Statistics for December 2018 show that Valve have banned a record number of accounts for having cheats installed on their systems to be used in some of Steam’s most popular games.
Valve’s Anti-Cheat System, commonly known as VAC, is an automated system created by Valve that detects cheats installed on players’ computers, such as aimbots or x-ray vision.
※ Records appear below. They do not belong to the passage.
(** * The gateway shard client of D++ (src/dpp/discordclient.cpp)

    A shallow embedding of [DiscordClient::HandleFrame],
    [DiscordClient::OneSecondTimer] and the member functions they call,
    followed by the properties of the gateway session they establish.

    Conventions of the embedding:
    - C++ integers are [Z], with the wrap-around of the unsigned types
      written out ([uint32], [uint64]); [time_t] is a signed 64-bit count of
      seconds and is kept as a plain [Z];
    - [std::string] is [string], a sequence of 8-bit characters;
    - the client object, the cluster it points to ([creator]) and the part
      of the environment the code acts on (wall clock, observable calls) form
      one [State] that every member function transforms; where two shards
      of a cluster run side by side, the cluster, the clock and the calls
      are the [Shared] part that each step of a shard takes up and hands on;
    - calls that leave the translation unit and do not return a value the
      code uses ([write], [close], [::close], [sleep_for], the log hook, the
      garbage collector) are recorded, stamped with the clock, in [trace];
    - [json::parse], [json::dump], zlib's [inflate] and [HandleEvent] are
      not part of this file of the repository: the embedding takes them as
      parameters. *)

From Stdlib Require Import ZArith List String Ascii Bool Lia.
From Stdlib Require Import Floats Uint63 DecimalString.
Import ListNotations.
Lemma loop_colors now v g :
  let r := loop now v g in
  bodyColors (fst r)
  = (if rising (presence g) (debounce MOTION_TH v (presence g))
     then rotateColors (bodyColors g)
     else if Blink.active (blink (fst r)) then bodyColors g
          else if due now (nextColorRotateAt g)
               then rotateColors (bodyColors g)
               else bodyColors g).
Proof.
  cbv zeta.
  destruct (rising (presence g) (debounce MOTION_TH v (presence g)))
    eqn:Hedge.
  - destruct (loop_rising_returns now v g Hedge) as (-> & _ & _).
    set (g2 := startBlink now _).
    destruct (blinkBlock_keeps now g2) as (_ & _ & E3 & _).
    cbv zeta in E3. rewrite E3. reflexivity.
  - rewrite loop_unfold. cbv zeta. rewrite Hedge.
    set (g1 := set_presence _ g).
    destruct (blinkBlock_keeps now g1) as (_ & _ & E3 & E4 & _).
    destruct (blinkBlock_spec now g1) as (_ & _ & _ & _ & _ & Hret).
    cbv zeta in *. set (g3 := fst (fst (blinkBlock now g1))) in *.
    rewrite Hret. destruct (Blink.active (blink g3)) eqn:Hact.
    + fold g3. rewrite Hact. exact E3.
    + cbn [fst snd].
      destruct (bodyBlock_spec now (idleRotation now g3)) as (Hbl & _).
      destruct (idleRotation_spec now g3) as (Hbl' & _).
      destruct (bodyBlock_keeps now (idleRotation now g3)) as (Hc & _).
      destruct (idleRotation_keeps now g3) as (_ & Hc' & _).
      cbv zeta in *. rewrite Hbl, Hbl', Hact, Hc, Hc', E3, E4. reflexivity.
Qed.

(** X13. The colours rotate in an iteration exactly when it sees a rising
    edge, or when it leaves the alert inactive and finds the rotation
    deadline due; in every case at most once. While the alert stays active
    a due idle rotation waits. *)
Theorem rotation_happens_once (now v : Z) (g : Globals) :
  let r := loop now v g in
  bodyColors (fst r)
  = (if rising (presence g) (debounce MOTION_TH v (presence g))
     then rotateColors (bodyColors g)
     else if Blink.active (blink (fst r)) then bodyColors g
          else if due now (nextColorRotateAt g)
               then rotateColors (bodyColors g)
               else bodyColors g).
Proof. apply loop_colors. Qed.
If a user connects to a VAC-Secured server with cheats installed on their system, they will be banned from playing the game.
VAC is used across multiple Valve titles, including games like Counter-Strike: Global Offensive, DOTA 2 and legendary shooter Team Fortress 2.
It seems that the system was working overtime during December, with over 500,000 Steam accounts issued with VAC bans over the course of the month, setting a new record for bans in a one month period.
Before December, the record for most VAC bans in a month was set in July 2018, when 193,000 bans were handed out.
Interestingly, it appears that the amount of game bans this month sat just slightly higher than VAC bans, with just 700,000 game bans compared to April 2018 which saw 1.6 million.
While VAC bans are most strongly associated with Counter-Strike: Global Offensive, it’s unlikely that all of these bans are linked to the title, with a large chunk perhaps attributed to DOTA 2, TF2 and other games that use the VAC system.
Valve are yet to comment on what caused so many accounts to get banned in December, but many CS:GO fans believe that it’s probably connected to the game becoming free-to-play, as it may encourage people to use cheats, safe in the knowledge that they won’t have to pay to play the game again.